Detect the encoding of a file
Well this is a doozy, and bound to require constant upkeep.
I always start off reading files like this...
using (var sr = new StreamReader(fileName))
Then, someone complains that their non-ascii files weren't read correctly, I ask for example files, perform some tests and end up with this:
using (var sr = new StreamReader(fileName, System.Text.Encoding.UTF8))
It works for a while, then I receive more complaints and more test files. I see that it doesn't work for the new test files. Hmm.
I studiously avoid thinking about "The Absolute Minimum Every Software Developer Absolutely, Positively Must Know About Unicode and Character Sets (No Excuses!)".
I can open the file in NotePad++ and see under the conveniently named "Encoding" menu, exactly which encoding NotePad++ decides on for a given file.
I've learned that some files have byte order marks that give pretty important clues about the encoding.

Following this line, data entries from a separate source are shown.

(** [custom_ea_simple(population, toolbox, logbook, cxpb, mutpb, start_gen,
    ngen, checkpoint_path, stats, halloffame, verbose, checkpoint_flag)] *)
Definition custom_ea_simple (population : list Individual) (tb : Toolbox)
    (logbook : Logbook) (cxpb mutpb : Q) (start_gen ngen : Z)
    (checkpoint_path : option string) (stats : bool)
    (halloffame : option HallOfFame) (verbose checkpoint_flag : bool) : M Locals :=
  bad <- (if checkpoint_flag then not_a_folder checkpoint_path else ret false) ;;
  if bad then
    log ERROR (MsgNotADirectory checkpoint_path) ;;;
    raise NotADirectoryError
  else
    for_each (generation tb cxpb mutpb checkpoint_path stats verbose checkpoint_flag)
             (seqZ start_gen (ngen + 1 - start_gen))
             (population, logbook, halloffame).

End BaseOptimizer.

(** ** [optimize_clf] *)

Section OptimizeClf.

Context {R : RNG}.
Variable evaluate_clf : list Z -> Q.
Variable correct : Hyperparam -> Z -> Q.

Definition set_paths (o : Optimizer) (exe cp progress results graphics : option string)
    : Optimizer :=
  {| hyperparams := hyperparams o; fixed_hyperparams := fixed_hyperparams o;
     folder := folder o; optimization_logger := optimization_logger o;
     exe_path := exe; checkpoint_path := cp; progress_path := progress;
     results_path := results; graphics_path := graphics;
     populations := populations o; logbook := logbook o;
     mlopt_seed := mlopt_seed o; use_parallel := use_parallel o |}.

(** [if self.use_parallel: try: import multiprocessing;
    pool = multiprocessing.Pool(); toolbox.register("map", pool.map)
    except ImportError as e: self.optimization_logger.warning(...)].
    [host_pool] is what the host answers to the two statements of the
    [try] block.  The result tells whether [map] is [pool.map]. *)
Definition register_map (host_pool : res unit) : M bool :=
  o <- get_self ;;
  if use_parallel o then
    match host_pool with
    | Ok _ => ret true
    | Raise ImportError => log WARNING MsgMultiprocessing ;;; ret false
    | Raise e => raise e
    end
  else ret false.

(** The branch [if checkpoint:] of [optimize_clf].  The logger returned
    by [utils.init_logger] is named by the file it was asked for. *)
Definition resume (checkpoint : string) : M (list Individual * Z * HallOfFame) :=
  o <- get_self ;;
  put_self (set_logger o (join checkpoint "opt.log")) ;;;
  cp <- load checkpoint ;;
  log INFO (MsgFromCheckpoint checkpoint) ;;;
  let pop := cp_population cp in
  let start_gen := cp_generation cp + 1 in
  let hof := cp_halloffame cp in
  o <- get_self ;;
  put_self (set_logbook o (Some (cp_logbook cp))) ;;;
  setstate (cp_rndstate cp) ;;;
  o <- get_self ;;
  let checkpoint_path := dirname checkpoint in
  put_self (set_paths o (exe_path o) (Some checkpoint_path) (progress_path o)
                        (Some (join checkpoint_path "results"))
                        (Some (join checkpoint_path "graphics"))) ;;;
  ret (pop, start_gen, hof).

(** [if checkpoint:] and [if exe_folder:] are true of a non-empty
    string. *)
Definition truthy (s : option string) : option string :=
  match s with
  | Some x => if bool_decide (x = "") then None else Some x
  | None => None
  end.

(** The [else:] branch: a fresh run.  [default_exe_name] is the name made
    of the date and of the class; [os.path.exists] looks at the
    directories. *)
Definition fresh_run (exe_folder : option string) (default_exe_name : string) : M unit :=
  o <- get_self ;;
  let lb := {| header := Some ["gen"; "nevals"; "avg"; "min"; "max"];
               chapters := chapters (default logbook_new (logbook o)) |} in
  put_self (set_logbook o (Some lb)) ;;;
  let exe_name := default default_exe_name (truthy exe_folder) in
  let exe := join (folder o) exe_name in
  o <- get_self ;;
  put_self (set_paths o (Some exe) (Some (join exe "checkpoints"))
                        (Some (join exe "progress")) (Some (join exe "results"))
                        (Some (join exe "graphics"))) ;;;
  exists_ <- isdir exe ;;
  (if exists_ then rmtree exe else ret tt) ;;;
  mkdir (folder o) exe_name ;;;
  mkdir exe "checkpoints" ;;;
  mkdir exe "results" ;;;
  mkdir exe "graphics" ;;;
  mkdir exe "progress" ;;;
  o <- get_self ;;
  put_self (set_logger o (join exe "opt.log")).

(** [optimize_clf(population, generations, checkpoint, exe_folder)] up to
    the assignment [fpop, self.logbook, hof = self.custom_ea_simple(...)];
    the statements that follow it report and export the result.  The
    messages sent to [mloptimizer_logger], which [__init__] creates, are
    left out.  [verbose] is [__debug__]. *)
Definition optimize_clf (population generations : Z)
    (checkpoint exe_folder : option string)
    (host_pool : res unit) (default_exe_name : string) : M Locals :=
  let start_gen := 0 in
  pool <- register_map host_pool ;;
  pop <- initRepeat (Z.to_nat population) ;;
  let hof := hof_new 10 in
  o <- get_self ;;
  put_self (set_logbook o (Some logbook_new)) ;;;
  state <- match truthy checkpoint with
           | Some checkpoint => resume checkpoint
           | None => fresh_run exe_folder default_exe_name ;;; ret (pop, start_gen, hof)
           end ;;
  let '(pop, start_gen, hof) := state in
  o <- get_self ;;
  let tb := {| pool_map := pool;
               low := map (fun kv => min_value kv.2) (hyperparams o);
               up := map (fun kv => max_value kv.2) (hyperparams o);
               indpb := 1 # 2;
               tournsize := 4 |} in
  r <- custom_ea_simple evaluate_clf correct pop tb (default logbook_new (logbook o))
         (1 # 2) (1 # 2) start_gen generations (checkpoint_path o) true (Some hof)
         true true ;;
  o <- get_self ;;
  put_self (set_logbook o (Some r.1.2)) ;;;
  ret r.

End OptimizeClf.

(** ** Search-space assembly: [get_hyperparams]

    Dictionaries are finite maps; the values of the default and custom
    dictionaries are [Hyperparam] objects of any kind [V], those of the
    fixed dictionary are of any kind [W].  Indexing a dictionary with a
    missing key raises [KeyError]. *)

Section SearchSpace.

Context {V W : Type}.

(** [d[k]] *)
Definition getitem (d : gmap string V) (k : string) : res V :=
  match d !! k with
  | Some v => Ok v
  | None => Raise KeyError
  end.

(** [for k in self.custom_fixed_hyperparams.keys():
       default_hyperparams.pop(k, None)] *)
Fixpoint pop_fixed (fixed_keys : list string) (default_hyperparams : gmap string V)
    : gmap string V :=
  match fixed_keys with
  | [] => default_hyperparams
  | k :: fixed_keys' => pop_fixed fixed_keys' (delete k default_hyperparams)
  end.

(** [for k in default_hyperparams.keys():
       if k in self.custom_hyperparams: hyperparams[k] = self.custom_hyperparams[k]
       else: hyperparams[k] = default_hyperparams[k]] *)
Fixpoint override_loop (ks : list string)
    (default_hyperparams custom_hyperparams hyperparams : gmap string V)
    : res (gmap string V) :=
  match ks with
  | [] => Ok hyperparams
  | k :: ks' =>
      match (if bool_decide (is_Some (custom_hyperparams !! k))
             then getitem custom_hyperparams k
             else getitem default_hyperparams k) with
      | Ok v => override_loop ks' default_hyperparams custom_hyperparams
                              (<[k := v]> hyperparams)
      | Raise e => Raise e
      end
  end.

(** [for k in additional_custom_hyperparams_keys:
       hyperparams[k] = self.custom_hyperparams[k]] *)
Fixpoint additional_loop (ks : list string)
    (custom_hyperparams hyperparams : gmap string V) : res (gmap string V) :=
  match ks with
  | [] => Ok hyperparams
  | k :: ks' =>
      match getitem custom_hyperparams k with
      | Ok v => additional_loop ks' custom_hyperparams (<[k := v]> hyperparams)
      | Raise e => Raise e
      end
  end.

(** [get_hyperparams()], given the result of [get_default_hyperparams()]
    (a new dictionary at every call) and the two custom dictionaries. *)
Definition get_hyperparams (get_default_hyperparams custom_hyperparams : gmap string V)
    (custom_fixed_hyperparams : gmap string W) : res (gmap string V) :=
  let default_hyperparams_keys : gset string := dom get_default_hyperparams in
  let custom_hyperparams_keys : gset string := dom custom_hyperparams in
  let custom_fixed_hyperparams_keys : gset string := dom custom_fixed_hyperparams in
  let additional_custom_hyperparams_keys :=
    custom_hyperparams_keys ∖ (default_hyperparams_keys ∪ custom_fixed_hyperparams_keys) in
  let default_hyperparams :=
    pop_fixed (map fst (map_to_list custom_fixed_hyperparams)) get_default_hyperparams in
  match override_loop (map fst (map_to_list default_hyperparams))
                      default_hyperparams custom_hyperparams ∅ with
  | Ok hyperparams =>
      additional_loop (elements additional_custom_hyperparams_keys)
                      custom_hyperparams hyperparams
  | Raise e => Raise e
  end.

End SearchSpace.

(** ** Vocabulary of the properties *)

Section Vocabulary.

Context {R : RNG}.

(** The genomes handed to [toolbox.evaluate], the records pickled, and
    the generations started, in the order of a trace. *)
Definition evaluations (tr : list Event) : list (list Z) :=
  omap (fun e => match e with EEvaluate g => Some g | _ => None end) tr.

Definition dumps (tr : list Event) : list (string * Checkpoint) :=
  omap (fun e => match e with EDump p cp => Some (p, cp) | _ => None end) tr.

Definition generations_started (tr : list Event) : list Z :=
  omap (fun e => match e with
                 | ELog _ INFO (MsgGeneration g) => Some g
                 | _ => None
                 end) tr.

(** The events that touch the files of a run: everything but log lines. *)
Definition is_file_event (e : Event) : bool :=
  match e with
  | ELog _ _ _ | EEvaluate _ => false
  | _ => true
  end.

Definition file_events (tr : list Event) : list Event :=
  filter (fun e => is_file_event e = true) tr.

(** A world differs from another one by the state of the random stream
    only. *)
Definition only_rng (w w' : World) : Prop :=
  self w' = self w /\ dirs w' = dirs w /\ pickles w' = pickles w /\ trace w' = trace w.

(** [m] returns normally from [w], with a result and a final world that
    satisfy [Q]. *)
Definition returns {A} (m : M A) (w : World) (Q : A -> World -> Prop) : Prop :=
  exists a w', m w = (Ok a, w') /\ Q a w'.

(** The mutation that the specification describes: every gene of every
    individual has its own test against [mutpb], and is drawn again
    within its bounds when the test succeeds. *)
Fixpoint spec_mutation (tb : Toolbox) (mutpb : Q) (offspring : list Individual)
    : M (list (list Z)) :=
  match offspring with
  | [] => ret []
  | a :: rest =>
      g <- mutUniformInt_loop (genome a) (low tb) (up tb) mutpb ;;
      rest' <- spec_mutation tb mutpb rest ;;
      ret (g :: rest')
  end.

End Vocabulary.

(** The greatest fitness of a list of individuals; the empty tuple is
    below every fitness. *)
Definition fit_max (a b : option Q) : option Q := if fit_le a b then b else a.

Definition max_fitness (l : list Individual) : option Q :=
  foldr (fun ind acc => fit_max acc (fitness ind)) None l.

(** Worst first, as [HallOfFame.keys] is kept. *)
Definition ascending (ks : list (option Q)) : Prop :=
  StronglySorted (fun a b => fit_le a b = true) ks.

(** Best first. *)
Definition ranked (l : list Individual) : Prop :=
  StronglySorted (fun a b => fit_le (fitness b) (fitness a) = true) l.

(** The invariant of a hall of fame. *)
Record hof_inv (h : HallOfFame) : Prop := mkHofInv {
  hof_keys : keys h = reverse (fitness <$> items h);
  hof_bounded : (length (items h) <= maxsize h)%nat;
  hof_nodup : NoDup (genome <$> items h);
  hof_ranked : ranked (items h)
}.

Here's my re-creation fo the table from Wikipedia: Byte order marks by encoding
Encoding | Representation (hexadecimal) | Representation (decimal) | Might look like... |
---|---|---|---|
UTF-8 |
EF BB BF |
239 187 191 |
 |
UTF-16 (BE) |
FE FF |
254 255 |
þÿ |
UTF-16 (LE) |
FF FE |
255 254 |
ÿþ |
UTF-32 (BE) |
00 00 FE FF |
0 0 254 255 |
NULNULþÿ (where NUL means the NULL character) |
UTF-32 (LE) |
FF FE 00 00 |
255 254 0 0 |
ÿþNULNUL |
UTF-7 |
2B 2F 76 |
43 47 118 |
+/v |
UTF-1 |
F7 64 4C |
247 100 76 |
÷dL |
UTF-EBCDIC |
DD 73 66 73 |
221 115 102 115 |
Ýsfs |
SCSU |
0E FE FF[c] |
14 254 255 |
^Nþÿ (where ^N is the shift out character) |
BOCU-1 |
FB EE 28 |
251 238 40 |
ûî( |
GB-18030 |
84 31 95 33 |
132 49 149 51 |
„1•3 |
Wikipedia points out that for UTF-8
, UTF-7
, UTF-1
, UTF-EBCDIC
, SCSU
, BOCU-1
, GB-18030
these starting bytes of the file are not literally a "byte order mark" as these encoding don't take multiple bytes to encode a characters, hence no byte order is needed. instead in those cases these bytes act as an indicator of the encoding.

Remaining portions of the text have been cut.